[Saved data entries]

(** * langmem: memory reconciliation engine (knowledge/extraction.py)

    A shallow embedding of [MemoryEnricher] and [MemoryStoreEnricher] and the
    properties of the merge engine, the search aggregator, the phase loop and
    the persistence planner. *)

From Stdlib Require Import QArith.
From stdpp Require Import base decidable option list strings gmap sets sorting.

Open Scope string_scope.
Open Scope list_scope.

(** ** Python dictionaries

    A [dict] keeps its keys in insertion order; assigning to a key that is
    already present keeps the key's position.  The engine turns dictionaries
    back into lists ([list(d.values())], [d.items()]), so the order is part of
    the model. *)
Module OrderedDict.
Section defs.
Context {K V : Type} `{EqDecision K}.

(** [d.get(k)] *)
Fixpoint get (k : K) (d : list (K * V)) : option V :=
  match d with
  | [] => None
  | (k', v) :: d' => if decide (k = k') then Some v else get k d'
  end.

(** [k in d] *)
Definition contains (k : K) (d : list (K * V)) : bool :=
  match get k d with Some _ => true | None => false end.

(** [d[k] = v] *)
Fixpoint set (k : K) (v : V) (d : list (K * V)) : list (K * V) :=
  match d with
  | [] => [(k, v)]
  | (k', v') :: d' =>
      if decide (k = k') then (k', v) :: d' else (k', v') :: set k v d'
  end.

(** [d.pop(k, None)] *)
Fixpoint pop (k : K) (d : list (K * V)) : list (K * V) :=
  match d with
  | [] => []
  | (k', v') :: d' =>
      if decide (k = k') then d' else (k', v') :: pop k d'
  end.

(** [for (k, v) in items: d[k] = v] *)
Definition assign_all (d : list (K * V)) (items : list (K * V)) : list (K * V) :=
  foldl (λ d kv, set kv.1 kv.2 d) d items.

(** [{k: v for (k, v) in items}] *)
Definition of_items (items : list (K * V)) : list (K * V) :=
  assign_all [] items.

Definition keys (d : list (K * V)) : list K := d.*1.
Definition values (d : list (K * V)) : list V := d.*2.
End defs.
End OrderedDict.

Module OD := OrderedDict.

(** ** Data model *)

Section Engine.
Context {Json Message ToolArgs Config : Type} `{EqDecision Json}.

(** [SearchItem.value] as the enricher writes it: [{"kind": ..., "content": ...}]. *)
Record Value := { kind : string; content : Json }.

(** [langgraph.store.base.SearchItem] *)
Record SearchItem := {
  namespace : list string;
  key : string;
  value : Value;
  score : option Q
}.

(** A pydantic [BaseModel] instance, as far as the engine looks at it:
    [__repr_name__()], [getattr(m, "json_doc_id", None)] and
    [model_dump(mode="json")]. *)
Record BaseModel := {
  repr_name : string;
  json_doc_id : option string;
  model_dump : Json
}.

(** What an [ExtractedMemory.content] may hold. *)
Inductive payload :=
| PModel (m : BaseModel)
| PRaw (c : Json).

(** [ExtractedMemory(id, content)] *)
Definition ExtractedMemory : Type := string * payload.

(** [(sid, kind, content)] *)
Definition record : Type := string * string * Json.

Definition rid (r : record) : string := r.1.1.

(** Python truthiness of [getattr(model_data, "json_doc_id", None)]. *)
Definition truthy (o : option string) : bool :=
  match o with
  | Some s => negb (String.eqb s EmptyString)
  | None => false
  end.

Definition pop_opt {V : Type} (o : option string) (d : list (string * V)) :
    list (string * V) :=
  match o with Some k => OD.pop k d | None => d end.

Definition contains_opt {V : Type} (o : option string) (d : list (string * V)) : bool :=
  match o with Some k => OD.contains k d | None => false end.

(** ** The merge engine: [MemoryStoreEnricher._apply_enricher_output] *)

Record merge_state := {
  store_dict : list (string * record);
  ephemeral_dict : list (string * record);
  removed_ids : list string
}.

(** One iteration of [for extracted in enricher_output]. *)
Definition apply_one (store_map : list (string * SearchItem))
    (st : merge_state) (extracted : ExtractedMemory) : merge_state :=
  let stable_id := extracted.1 in
  let upsert new_kind new_content :=
    if OD.contains stable_id (store_dict st) then
      {| store_dict := OD.set stable_id (stable_id, new_kind, new_content) (store_dict st);
         ephemeral_dict := ephemeral_dict st;
         removed_ids := removed_ids st |}
    else
      {| store_dict := store_dict st;
         ephemeral_dict :=
           OD.set stable_id (stable_id, new_kind, new_content) (ephemeral_dict st);
         removed_ids := removed_ids st |} in
  match extracted.2 with
  | PModel model_data =>
      if String.eqb (repr_name model_data) "RemoveDoc" then
        let removal_id := json_doc_id model_data in
        {| store_dict := pop_opt removal_id (store_dict st);
           ephemeral_dict := pop_opt removal_id (ephemeral_dict st);
           removed_ids :=
             if truthy removal_id && contains_opt removal_id store_map
             then removed_ids st ++ option_list removal_id
             else removed_ids st |}
      else upsert (repr_name model_data) (model_dump model_data)
  | PRaw model_data =>
      let new_kind :=
        match OD.get stable_id (store_dict st) with
        | Some r => r.1.2
        | None => "Memory"
        end in
      upsert new_kind model_data
  end.

(** The two dictionaries and the empty list the function starts from. *)
Definition merge_init (store_based ephemeral : list record) : merge_state :=
  {| store_dict := OD.of_items (map (λ r : record, (rid r, r)) store_based);
     ephemeral_dict := OD.of_items (map (λ r : record, (rid r, r)) ephemeral);
     removed_ids := [] |}.

Definition _apply_enricher_output (enricher_output : list ExtractedMemory)
    (store_based : list record) (store_map : list (string * SearchItem))
    (ephemeral : list record) : list record * list record * list string :=
  let st := foldl (apply_one store_map) (merge_init store_based ephemeral)
              enricher_output in
  (OD.values (store_dict st), OD.values (ephemeral_dict st), removed_ids st).

(** ** External collaborators

    The language model, the store's ranked search, the namespace template
    and the UUID functions are not part of the engine.  They are taken as
    an environment.  [uuid4 n] is the [n]-th draw from the random source
    behind [uuid.uuid4()]; the draw counter is threaded through the code
    by the [Gen] monad below. *)

(** [store.put] / [store.delete] act on a map from (namespace, key). *)
Abbreviation Store := (gmap (list string * string) Value).

Record Schema := {
  schema_name : string;
  (** [MemoryModel(content=ex)] *)
  with_content : string → BaseModel
}.

(** The arguments [create_extractor] is called with ([tool_choice="any"]
    and [existing_schema_policy=False] are constants). *)
Record ExtractorSpec := {
  tools : list Schema;
  x_enable_inserts : bool;
  x_enable_deletes : bool
}.

(** The extractor's answer: [response["responses"]] and, of each entry of
    [response["response_metadata"]], its [.get("json_doc_id")]. *)
Record ExtractionOutputs := {
  responses : list payload;
  response_metadata : list (option string)
}.

Definition prepared_existing_t : Type := list (string * string * payload).

Record Collaborators := {
  uuid4 : nat → string;
  (** [uuid.uuid5(uuid.NAMESPACE_DNS, s).hex] *)
  uuid5_hex : string → string;
  (** [str(t)] of a tuple of strings *)
  tuple_str : list string → string;
  (** [utils.get_conversation] *)
  get_conversation : list Message → string;
  (** [utils.NamespaceTemplate(namespace)(config)] *)
  namespacer : Config → list string;
  (** [model_dump] of the default schema: the object [{"content": s}] *)
  memory_json : string → Json;
  (** [query_gen.ainvoke(text).tool_calls] and [query_gen.invoke(text).tool_calls],
      each tool call reduced to its ["args"] *)
  query_gen_ainvoke : string → list ToolArgs;
  query_gen_invoke : string → list ToolArgs;
  (** [store.asearch] and [store.search], called with the namespace, the
      tool call's arguments and the limit *)
  store_asearch : Store → list string → ToolArgs → Z → list SearchItem;
  store_search : Store → list string → ToolArgs → Z → list SearchItem;
  (** [create_extractor(...).ainvoke(payload)] and [.invoke(payload)] *)
  extractor_ainvoke :
    ExtractorSpec → list (string * string) → prepared_existing_t → ExtractionOutputs;
  extractor_invoke :
    ExtractorSpec → list (string * string) → prepared_existing_t → ExtractionOutputs
}.

Context (env : Collaborators).

(** ** Drawing UUIDs *)

Definition Gen (A : Type) : Type := nat → A * nat.
Definition ret {A} (a : A) : Gen A := λ n, (a, n).
Definition bind {A B} (c : Gen A) (k : A → Gen B) : Gen B :=
  λ n, let r := c n in k r.1 r.2.
Notation "'let*' x := c 'in' k" := (bind c (λ x, k))
  (at level 10, x pattern, c at level 100, k at level 200).

(** [str(uuid.uuid4())] *)
Definition fresh_uuid : Gen string := λ n, (uuid4 env n, S n).

Fixpoint gen_map {A B} (f : A → Gen B) (l : list A) : Gen (list B) :=
  match l with
  | [] => ret []
  | a :: l' => let* b := f a in let* bs := gen_map f l' in ret (b :: bs)
  end.

(** ** The search aggregator *)

(** [MemoryStoreEnricher._stable_id] *)
Definition _stable_id (item : SearchItem) : string :=
  uuid5_hex env (tuple_str env (namespace item ++ [key item])).

(** The sort key [it.score if it.score is not None else float("-inf")];
    [None] stands for minus infinity. *)
Definition key_le (a b : option Q) : bool :=
  match a, b with
  | None, _ => true
  | Some _, None => false
  | Some x, Some y => Qle_bool x y
  end.

(** [sorted(xs, key=..., reverse=True)]: descending and stable, items with
    equal keys keep their order. *)
Fixpoint insert_desc (x : SearchItem) (l : list SearchItem) : list SearchItem :=
  match l with
  | [] => [x]
  | y :: l' =>
      if key_le (score y) (score x) then x :: y :: l' else y :: insert_desc x l'
  end.

Definition sorted_desc (l : list SearchItem) : list SearchItem :=
  foldr insert_desc [] l.

(** [xs[:n]], also for a negative [n]. *)
Definition slice_to {A} (n : Z) (l : list A) : list A :=
  if (0 <=? n)%Z then take (Z.to_nat n) l
  else take (length l - Z.to_nat (- n)) l.

(** The key an item is merged under, [(tuple(item.namespace), item.key)]. *)
Definition ns_key (item : SearchItem) : list string * string :=
  (namespace item, key item).

(** [a] may stand before [b] in the sorted list: the key of [b] is not
    above the key of [a]. *)
Definition before (a b : SearchItem) : Prop := key_le (score b) (score a) = true.

(** The dictionary [search_results] after the two nested loops. *)
Definition merge_results (search_results_lists : list (list SearchItem)) :
    list (list string * string * SearchItem) :=
  foldl (λ d results,
           foldl (λ d item, OD.set (namespace item, key item) item d) d results)
        [] search_results_lists.

Definition _sort_results (search_results_lists : list (list SearchItem))
    (query_limit : Z) : list (string * SearchItem) :=
  let search_results := merge_results search_results_lists in
  let sorted_results :=
    slice_to query_limit (sorted_desc (OD.values search_results)) in
  OD.of_items (map (λ item, (_stable_id item, item)) sorted_results).

(** ** [MemoryEnricher] *)

Record MemoryEnricher := {
  schemas : list Schema;
  instructions : string;
  enable_inserts : bool;
  enable_deletes : bool
}.

(** [class Memory(BaseModel)], the default schema. *)
Definition Memory : Schema :=
  {| schema_name := "Memory";
     with_content := λ s,
       {| repr_name := "Memory"; json_doc_id := None;
          model_dump := memory_json env s |} |}.

(** [MemoryEnricher.__init__] and [create_memory_enricher];
    [self.schemas = schemas or (Memory,)]. *)
Definition create_memory_enricher (schemas : option (list Schema))
    (instructions : string) (enable_inserts enable_deletes : bool) : MemoryEnricher :=
  {| schemas := match schemas with
                | None | Some [] => [Memory]
                | Some l => l
                end;
     instructions := instructions;
     enable_inserts := enable_inserts;
     enable_deletes := enable_deletes |}.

## WORK ITEM
Look through the entries above, find each line containing "Message", and copy it.

## WRITTEN REPLY
Context {Json Message ToolArgs Config : Type} `{EqDecision Json}.
  get_conversation : list Message → string;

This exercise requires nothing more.